Mannering S I, Zhan Y, Gilbertson B, Lieschke G J, Cheers C
Department of Microbiology, University of Melbourne, Parkville, Victoria, Australia.
Immunology. 2000 Sep;101(1):132-9. doi: 10.1046/j.1365-2567.2000.00075.x.
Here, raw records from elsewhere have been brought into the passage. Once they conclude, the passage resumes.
(* ===== verification/Serial.v ===== *)
(** * One instruction at a time through the stages

    The composition of the stage functions without any overlap: fetch, decode,
    execute, access, write back, then the next instruction.  It is the RV32I
    machine of [IsaSpec]; the pipeline is compared with it. *)

From S2P Require Import Prelude Isa Formats DecoderSpec Alu Regfile Config Pipe Memory.
From S2P Require Import BranchPredictor Stages Tracer Core CoreStep IsaSpec.

(** ** The ideal memory: a byte array that is always ready *)

#[export] Instance ram_IMemory : IMemory ram := {
  load_word := ram_load 4;
  load_half := ram_load 2;
  load_byte := ram_load 1;
  store_word := ram_store 4;
  store_half := ram_store 2;
  store_byte := ram_store 1;
  ready r st _ _ := Some (true, r, st);
  tick r st := Some (r, st);
}.

#[export] Instance ram_laws : MemoryLaws ram.
Proof.
  refine {| mem_inv := ram_wf; mem_ram r := r |}; try done.
  - intros m a v _ _. cbn. by destruct (ram_store 4 m a v).
  - intros m a v _ _. cbn. by destruct (ram_store 2 m a v).
  - intros m a v _ _ _. cbn. by destruct (ram_store 1 m a v).
  - intros m a v m' Hm _ [E|[E|[_ E]]]; exact (ram_store_wf m Hm _ _ _ _ E).
  - intros m st a w Hm _. by exists true, m, st.
  - intros m st Hm. by exists m, st.
Defined.

(** The served access depends on the memory through its bytes only. *)
Lemma mem_perform_ok {M} `{MemoryLaws M} (m : M) ex :
  mem_inv m -> is_u32 (em_alu_out ex) ->
  match mem_perform m ex with
  | Some (m', wb) => mem_perform (mem_ram m) ex = Some (mem_ram m', wb) /\ mem_inv m'
  | None => mem_perform (mem_ram m) ex = None
  end.
Proof.
  intros Hm Ha.
  assert (H8 : is_u8 (Z.land (em_rs2_val ex) 0xff)).
  { rewrite (land_mask _ 8) by (lia || reflexivity). apply u8_range. }
  assert (Hs : forall (r : option M) (r' : option ram) (wb : MemWb),
    mem_ram <$> r = r' -> (forall m', r = Some m' -> mem_inv m') ->
    match (m ← r; Some (m, wb)) with
    | Some (m', wb') => (m ← r'; Some (m, wb)) = Some (mem_ram m', wb') /\ mem_inv m'
    | None => (m ← r'; Some (m, wb)) = None
    end).
  { intros r r' wb <- Hi. destruct r as [m'|]; cbn; [|done]. split; [done|by apply Hi]. }
  unfold mem_perform.
  destruct (em_op ex); cbn [load_word load_half load_byte store_word store_half store_byte ram_IMemory];
    rewrite ?load_word_ram, ?load_half_ram, ?load_byte_ram by done;
    try (match goal with |- context [ram_load ?n ?r ?a] => destruct (ram_load n r a) end;
         cbn [mbind option_bind]; by try split);
    try (split; done); apply Hs;
    rewrite ?store_word_ram, ?store_half_ram, ?store_byte_ram by done; try done;
    intros m' E; eapply store_inv; eauto.
Qed.

(** ** The composition *)

(** The payloads of the instruction [raw] in state [s]. *)
Definition in_decode (s : arch) (raw : Z) (predicted : bool) : IdEx :=
  let i := decode raw (a_pc s) in
  mkIdEx (a_pc s) raw (i_op i) (i_rd i) (i_rs1 i) (i_rs2 i) (i_imm i)
    (xreg (a_regs s) (i_rs1 i)) (xreg (a_regs s) (i_rs2 i)) true predicted.

Definition in_execute (s : arch) (raw : Z) : ExMem :=
  let id := in_decode s raw false in
  (execute false id (ie_rs1_val id) (ie_rs2_val id)).2.

Definition next_pc (s : arch) (ex : ExMem) : Z :=
  if em_branch_taken ex then em_branch_target ex else u32 (a_pc s + 4).

(** MEM, WB and the PC after EX computed [ex]. *)
Definition serial_from (s : arch) (ex : ExMem) : option (MemWb * arch) :=
  '(mem, wb) ← mem_perform (a_mem s) ex;
  rf ← written (a_regs s) wb;
  Some (wb, mkArch (next_pc s ex) rf mem).

Definition serial_step (imem : ram) (s : arch) : option (MemWb * arch) :=
  raw ← ram_load 4 imem (a_pc s); serial_from s (in_execute s raw).

Lemma serial_from_parts s ex wb s' :
  serial_from s ex = Some (wb, s') ->
  mem_perform (a_mem s) ex = Some (a_mem s', wb) /\
  written (a_regs s) wb = Some (a_regs s') /\ a_pc s' = next_pc s ex.
Proof.
  intros ([m w] & Em & E)%bind_Some. apply bind_Some in E as (rf & Ew & E).
  apply Some_inj, pair_equal_spec in E as [<- <-].
  split; [exact Em|]. split; [exact Ew|exact eq_refl].
Qed.

Lemma serial_step_parts imem s wb s' :
  serial_step imem s = Some (wb, s') ->
  exists raw, ram_load 4 imem (a_pc s) = Some raw /\
    mem_perform (a_mem s) (in_execute s raw) = Some (a_mem s', wb) /\
    written (a_regs s) wb = Some (a_regs s') /\ a_pc s' = next_pc s (in_execute s raw).
Proof.
  intros (raw & Hraw & E)%bind_Some. exists raw. split; [exact Hraw|].
  exact (serial_from_parts _ _ _ _ E).
Qed.

(** What a retiring payload shows. *)
Definition commit_of (wb : MemWb) : commit :=
  mkCommit (mw_pc wb) (mw_raw wb) (mw_op wb)
    (if has_writeback (mw_op wb) && negb (mw_rd wb =? 0) then Some (mw_rd wb, mw_wb_val wb) else None)
    (if is_load (mw_op wb) then Some (mw_mem_addr wb) else None)
    (if mw_is_store wb then Some (mw_mem_addr wb, mw_mem_val wb) else None).

(** ** The machine of the specification *)

Lemma shift_amount b : Z.land b 0x1f = b mod 32.
Proof. by rewrite (land_mask _ 5) by (lia || reflexivity). Qed.

Lemma u32_shift_amount b : u32 b mod 32 = b mod 32.
Proof. unfold u32. zdm. Qed.

Lemma clear_bit0 a : is_u32 a -> Z.land a 0xfffffffe = a / 2 * 2.
Proof.
  intros Ha. change 0xfffffffe with (Z.ones 0 + Z.ones 31 * 2 ^ 1).
  rewrite land_low_high, Z.land_ones by lia. unfold is_u32 in Ha. zdm.
Qed.

Lemma b2z_if (b : bool) : (if b then 1 else 0) = Z.b2z b.
Proof. by destruct b. Qed.

Lemma le_bytes_mod n v : le_bytes n (v mod 2 ^ (8 * Z.of_nat n)) = le_bytes n v.
Proof.
  revert v. induction n as [|n IH]; intros v; [done|]. cbn [le_bytes].
  replace (8 * Z.of_nat (S n)) with (8 + 8 * Z.of_nat n) by lia.
  rewrite Z.pow_add_r, Z.rem_mul_r by lia. f_equal.
  - rewrite (Z.mul_comm (2 ^ 8)), Z.mod_add, Z.mod_mod by lia. done.
  - rewrite (Z.mul_comm (2 ^ 8)), Z.div_add, (Z.div_small (v mod 2 ^ 8)) by (try apply Z.mod_pos_bound; lia).
    by rewrite Z.add_0_l, IH.
Qed.

Lemma ram_store_mod n r a v : ram_store n r a (v mod 2 ^ (8 * Z.of_nat n)) = ram_store n r a v.
Proof. unfold ram_store. by rewrite le_bytes_mod. Qed.

(** EX computes the effect of the instruction. *)
Lemma execute_effect id x y :
  is_u32 x -> is_u32 y -> is_s32 (ie_imm id) ->
  let ex := (execute false id x y).2 in
  match effect_of (ie_op id) (ie_pc id) (ie_imm id) x y with
  | Write v => em_alu_out ex = v /\ em_branch_taken ex = false
  | Load _ _ a => em_alu_out ex = a /\ em_branch_taken ex = false
  | Store _ a v => em_alu_out ex = a /\ em_rs2_val ex = v /\ em_branch_taken ex = false
  | Branch taken => em_branch_taken ex = taken /\ em_branch_target ex = (ie_pc id + ie_imm id) mod 2 ^ 32
  | Jump target => em_branch_taken ex = true /\ em_branch_target ex = target /\
      em_alu_out ex = (ie_pc id + 4) mod 2 ^ 32
  | Nothing => em_branch_taken ex = false
  end.
Proof.
  intros Hx Hy Hi. assert (Hs : s32 (u32 (ie_imm id)) = ie_imm id).
  { rewrite s32_u32. by apply s32_id. }
  assert (Hsr : forall a, Z.shiftr a (Z.land y 0x1f) = a / 2 ^ (y mod 32)).
  { intros a. rewrite shift_amount, Z.shiftr_div_pow2; [done|]. apply Z.mod_pos_bound. lia. }
  assert (Hsl : forall a, Z.shiftl a (Z.land y 0x1f) = a * 2 ^ (y mod 32)).
  { intros a. rewrite shift_amount, Z.shiftl_mul_pow2; [done|]. apply Z.mod_pos_bound. lia. }
  assert (Hir : forall a, Z.shiftr a (Z.land (u32 (ie_imm id)) 0x1f) = a / 2 ^ (ie_imm id mod 32)).
  { intros a. rewrite shift_amount, u32_shift_amount, Z.shiftr_div_pow2; [done|]. apply Z.mod_pos_bound. lia. }
  assert (Hil : forall a, Z.shiftl a (Z.land (u32 (ie_imm id)) 0x1f) = a * 2 ^ (ie_imm id mod 32)).
  { intros a. rewrite shift_amount, u32_shift_amount, Z.shiftl_mul_pow2; [done|]. apply Z.mod_pos_bound. lia. }
  unfold execute. destruct id as [pc raw op rd r1 r2 imm v1 v2 valid pred]. cbn [ie_op ie_imm ie_pc ie_raw ie_rd] in *.
  destruct op; cbn [effect_of op_eqb uses_imm alu_op_for alu_exec is_cond_branch branch_taken orb
    em_alu_out em_branch_taken em_branch_target em_rs2_val snd];
    rewrite ?Hs, ?Hsr, ?Hsl, ?Hir, ?Hil, ?b2z_if, ?u32_add_r; try (split_and!; reflexivity); try reflexivity.
  split_and!; [done| |done]. apply clear_bit0, u32_range.
Qed.

Lemma execute_fields bpe id x y :
  let ex := (execute bpe id x y).2 in
  em_pc ex = ie_pc id /\ em_raw ex = ie_raw id /\ em_op ex = ie_op id /\ em_rd ex = ie_rd id /\
  em_rs2_val ex = y /\ em_valid ex = true.
Proof. unfold execute. by destruct (_ || _). Qed.

(** The stages agree with the effect classes on memory and write-back. *)
Lemma mem_perform_effect (m : ram) ex pc imm x y :
  is_u32 (em_rs2_val ex) ->
  match effect_of (em_op ex) pc imm x y with
  | Load n signed a => is_load (em_op ex) = true /\
      mem_perform m ex = (u ← ram_load n m (em_alu_out ex);
        Some (m, wb_load ex (if signed : bool then u32 (to_signed (8 * Z.of_nat n) u) else u)))
  | Store n a v => is_load (em_op ex) = false /\
      mem_perform m ex = (let v := em_rs2_val ex mod 2 ^ (8 * Z.of_nat n) in
        m ← ram_store n m (em_alu_out ex) (em_rs2_val ex); Some (m, wb_store ex v))
  | _ => is_load (em_op ex) = false /\
      mem_perform m ex =
        Some (m, mkMemWb (em_pc ex) (em_raw ex) (em_op ex) (em_rd ex) (em_alu_out ex) 0 0 false true)
  end.
Proof.
  intros Hv. unfold mem_perform.
  destruct (em_op ex); cbn [effect_of]; (split; [done|]); try done;
    cbn [store_word store_half store_byte ram_IMemory]; cbv zeta.
  - rewrite (land_mask _ 8 0xff) by (lia || reflexivity). by rewrite <- (ram_store_mod 1 m _ (em_rs2_val ex)).
  - rewrite (land_mask _ 16 0xffff) by (lia || reflexivity). by rewrite <- (ram_store_mod 2 m _ (em_rs2_val ex)).
  - by rewrite Z.mod_small by exact Hv.
Qed.

Lemma has_writeback_effect op pc imm x y :
  has_writeback op =
    match effect_of op pc imm x y with Write _ | Load _ _ _ | Jump _ => true | _ => false end.
Proof. by destruct op. Qed.

(** MEM, WB and the next PC, for any EX/MEM payload that carries the effect. *)
Lemma perform_effect s op rd imm x y ex :
  RegFile_wf (a_regs s) -> 0 <= rd < 32 -> is_u32 y ->
  match effect_of op (a_pc s) imm x y with
  | Write v => em_alu_out ex = v /\ em_branch_taken ex = false
  | Load _ _ a => em_alu_out ex = a /\ em_branch_taken ex = false
  | Store _ a v => em_alu_out ex = a /\ em_rs2_val ex = v /\ em_branch_taken ex = false
  | Branch taken => em_branch_taken ex = taken /\ em_branch_target ex = (a_pc s + imm) mod 2 ^ 32
  | Jump target => em_branch_taken ex = true /\ em_branch_target ex = target /\
      em_alu_out ex = (a_pc s + 4) mod 2 ^ 32
  | Nothing => em_branch_taken ex = false
  end ->
  em_pc ex = a_pc s -> em_op ex = op -> em_rd ex = rd -> em_rs2_val ex = y ->
  isa_perform s (em_raw ex) op rd imm x y =
    ('(mem, wb) ← mem_perform (a_mem s) ex;
     rf ← written (a_regs s) wb;
     Some (commit_of wb, mkArch (next_pc s ex) rf mem)).
Proof.
  intros Hr Hd Hy He F1 F3 F4 F5.
  assert (Hm := mem_perform_effect (a_mem s) ex (a_pc s) imm x y ltac:(by rewrite F5)).
  assert (HR : forall v, RegFile_write (a_regs s) rd v = Some (set_xreg (a_regs s) rd v))
    by (intros v; by apply set_xreg_write).
  pose proof (has_writeback_effect op (a_pc s) imm x y) as Hw.
  unfold isa_perform, next_pc, written, commit_of, wb_load, wb_store in *. cbv zeta in *. rewrite F3 in Hm.
  destruct (effect_of _ _ _ _ _); destruct_and?;
    match goal with E : mem_perform _ _ = _ |- _ => rewrite E end; simplify_eq;
    repeat match goal with
      | |- context [ram_load ?n ?m ?a] => destruct (ram_load n m a); cbn [mbind option_bind]
      | |- context [ram_store ?n ?m ?a ?v] => destruct (ram_store n m a v); cbn [mbind option_bind]
      end; try done;
    repeat (progress (cbn [mbind option_bind andb mw_valid mw_op mw_rd mw_wb_val mw_pc mw_raw
      mw_mem_addr mw_mem_val mw_is_store]; rewrite ?F1, ?F3, ?F4, ?F5, ?Hw, ?HR));
    repeat match goal with E : is_load _ = _ |- _ => rewrite E; clear E
      | E : em_branch_taken _ = _ |- _ => rewrite E; clear E
      | E : em_branch_target _ = _ |- _ => rewrite E; clear E
      | E : em_alu_out _ = _ |- _ => rewrite E; clear E end; try reflexivity;
    try (destruct (em_rd _ =? 0); reflexivity).
Qed.

Lemma serial_from_commit s ex :
  ('(wb, s') ← serial_from s ex; Some (commit_of wb, s')) =
  ('(mem, wb) ← mem_perform (a_mem s) ex; rf ← written (a_regs s) wb;
   Some (commit_of wb, mkArch (next_pc s ex) rf mem)).
Proof.
  unfold serial_from. destruct (mem_perform _ _) as [[m wb]|]; [|done]. cbn.
  by destruct (written (a_regs s) wb).
Qed.

(** The composition of the stages is the RV32I step. *)
Lemma serial_step_spec imem s :
  ram_wf imem -> RegFile_wf (a_regs s) ->
  isa_step imem s = ('(wb, s') ← serial_step imem s; Some (commit_of wb, s')).
Proof.
  intros Hi Hr. unfold isa_step. destruct (ram_load 4 imem (a_pc s)) as [raw|] eqn:El.
  - unfold serial_step. rewrite El. cbn [mbind option_bind].
    rewrite serial_from_commit. cbv zeta.
    pose proof (ram_load_range _ Hi _ _ _ El) as Hraw.
    destruct (decode_post_ok raw (a_pc s) Hraw) as (_ & _ & (Hd & H1 & H2 & Himm) & _).
    pose proof (execute_effect (in_decode s raw false) _ _ (xreg_u32 _ Hr _ H1) (xreg_u32 _ Hr _ H2) Himm) as He.
    destruct (execute_fields false (in_decode s raw false) (xreg (a_regs s) (i_rs1 (decode raw (a_pc s))))
      (xreg (a_regs s) (i_rs2 (decode raw (a_pc s))))) as (F1 & F2 & F3 & F4 & F5 & _).
    change (in_execute s raw) with (execute false (in_decode s raw false)
      (xreg (a_regs s) (i_rs1 (decode raw (a_pc s)))) (xreg (a_regs s) (i_rs2 (decode raw (a_pc s))))).2.
    cbn [in_decode ie_op ie_pc ie_raw ie_rd ie_imm] in He, F1, F2, F3, F4.
    cbv zeta in *. revert He F1 F2 F3 F4 F5. generalize (execute false (in_decode s raw false)
      (xreg (a_regs s) (i_rs1 (decode raw (a_pc s)))) (xreg (a_regs s) (i_rs2 (decode raw (a_pc s))))).2 as ex.
    intros ex He F1 F2 F3 F4 F5. rewrite <- F2 at 1.
    exact (perform_effect s _ _ _ _ _ ex Hr Hd (xreg_u32 _ Hr _ H2) He F1 F3 F4 F5).
  - unfold serial_step. by rewrite El.
Qed.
Little is known about the role of granulocyte colony-stimulating factor (G-CSF) in the response to chronic bacterial infections. To address this we infected G-CSF knock out (G-CSF-/-) mice with Mycobacterium avium. Infection was not exacerbated in G-CSF-/- mice despite a deficiency in the total bone marrow cells, colony-forming haemopoietic cells, granulocytes and monocyte precursors in the bone marrow. Peritoneal cells from G-CSF-/- produced less nitric oxide (NO) upon culture in vitro with antigen than did wild-type (WT) cells. Unexpectedly, T cells from infected G-CSF-/- mice were able to produce significantly more interferon-gamma (IFN-gamma) than the wild type (WT) controls. T cells from G-CSF-/- mice still produced more IFN-gamma even when in vitro NO production was inhibited, while enzyme-linked immunospot assay (ELISPOT) assays showed more IFN-gamma-producing cells in the G-CSF-/- mice. This was confirmed by intracellular cytokine staining (ICCS), which showed that there were more IFN-gamma producing T cells in vivo in the G-CSF-/- than the WT controls following M. avium infection. It is possible that a deficit of NO in vivo allows T cells to develop a higher IFN-gamma-producing phenotype. Thus we show a novel relationship between G-CSF and IFN-gamma production by T cells revealed in this chronic bacterial infection model.
关于粒细胞集落刺激因子(G-CSF)在慢性细菌感染反应中的作用,目前所知甚少。为了解决这个问题,我们用鸟分枝杆菌感染了G-CSF基因敲除(G-CSF-/-)小鼠。尽管G-CSF-/-小鼠的骨髓细胞总数、集落形成造血细胞、粒细胞和骨髓单核细胞前体均有缺陷,但感染并未加剧。与野生型(WT)细胞相比,G-CSF-/-小鼠的腹腔细胞在体外与抗原培养时产生的一氧化氮(NO)较少。出乎意料的是,感染的G-CSF-/-小鼠的T细胞比野生型(WT)对照能够产生显著更多的干扰素-γ(IFN-γ)。即使在体外NO产生受到抑制时,G-CSF-/-小鼠的T细胞仍能产生更多的IFN-γ,而酶联免疫斑点分析(ELISPOT)显示G-CSF-/-小鼠中产生IFN-γ的细胞更多。这通过细胞内细胞因子染色(ICCS)得到证实,ICCS显示在鸟分枝杆菌感染后,G-CSF-/-小鼠体内产生IFN-γ的T细胞比WT对照更多。体内NO的缺乏可能使T细胞形成更高的产生IFN-γ的表型。因此,我们在这个慢性细菌感染模型中展示了G-CSF与T细胞产生IFN-γ之间的一种新关系。